Start of Task data

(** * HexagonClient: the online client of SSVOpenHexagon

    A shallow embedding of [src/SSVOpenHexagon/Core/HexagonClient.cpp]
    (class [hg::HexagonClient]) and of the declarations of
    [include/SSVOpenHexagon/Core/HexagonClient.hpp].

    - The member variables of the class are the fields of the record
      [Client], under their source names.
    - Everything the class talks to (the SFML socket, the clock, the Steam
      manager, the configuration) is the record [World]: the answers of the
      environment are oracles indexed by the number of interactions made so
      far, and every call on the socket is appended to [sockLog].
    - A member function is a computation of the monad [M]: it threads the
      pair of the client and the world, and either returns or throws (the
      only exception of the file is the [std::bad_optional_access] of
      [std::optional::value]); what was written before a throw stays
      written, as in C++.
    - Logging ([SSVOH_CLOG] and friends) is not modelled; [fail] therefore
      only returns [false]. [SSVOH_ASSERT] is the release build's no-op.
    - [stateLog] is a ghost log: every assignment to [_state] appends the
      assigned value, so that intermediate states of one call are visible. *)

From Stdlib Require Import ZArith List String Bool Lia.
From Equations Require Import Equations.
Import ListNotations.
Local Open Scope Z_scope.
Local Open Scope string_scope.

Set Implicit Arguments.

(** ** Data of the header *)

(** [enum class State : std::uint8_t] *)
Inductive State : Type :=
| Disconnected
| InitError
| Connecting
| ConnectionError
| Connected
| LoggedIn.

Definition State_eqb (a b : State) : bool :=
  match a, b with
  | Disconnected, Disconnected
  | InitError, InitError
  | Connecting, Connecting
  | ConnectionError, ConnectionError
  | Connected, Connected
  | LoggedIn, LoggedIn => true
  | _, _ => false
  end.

End of Task data

# Assigned task
Line by line, return the whole listing without a single difference.

# Reply to the exercise
(** * HexagonClient: the online client of SSVOpenHexagon

    A shallow embedding of [src/SSVOpenHexagon/Core/HexagonClient.cpp]
    (class [hg::HexagonClient]) and of the declarations of
    [include/SSVOpenHexagon/Core/HexagonClient.hpp].

    - The member variables of the class are the fields of the record
      [Client], under their source names.
    - Everything the class talks to (the SFML socket, the clock, the Steam
      manager, the configuration) is the record [World]: the answers of the
      environment are oracles indexed by the number of interactions made so
      far, and every call on the socket is appended to [sockLog].
    - A member function is a computation of the monad [M]: it threads the
      pair of the client and the world, and either returns or throws (the
      only exception of the file is the [std::bad_optional_access] of
      [std::optional::value]); what was written before a throw stays
      written, as in C++.
    - Logging ([SSVOH_CLOG] and friends) is not modelled; [fail] therefore
      only returns [false]. [SSVOH_ASSERT] is the release build's no-op.
    - [stateLog] is a ghost log: every assignment to [_state] appends the
      assigned value, so that intermediate states of one call are visible. *)

From Stdlib Require Import ZArith List String Bool Lia.
From Equations Require Import Equations.
Import ListNotations.
Local Open Scope Z_scope.
Local Open Scope string_scope.

Set Implicit Arguments.

(** ** Data of the header *)

(** [enum class State : std::uint8_t] *)
Inductive State : Type :=
| Disconnected
| InitError
| Connecting
| ConnectionError
| Connected
| LoggedIn.

Definition State_eqb (a b : State) : bool :=
  match a, b with
  | Disconnected, Disconnected
  | InitError, InitError
  | Connecting, Connecting
  | ConnectionError, ConnectionError
  | Connected, Connected
  | LoggedIn, LoggedIn => true
  | _, _ => false
  end.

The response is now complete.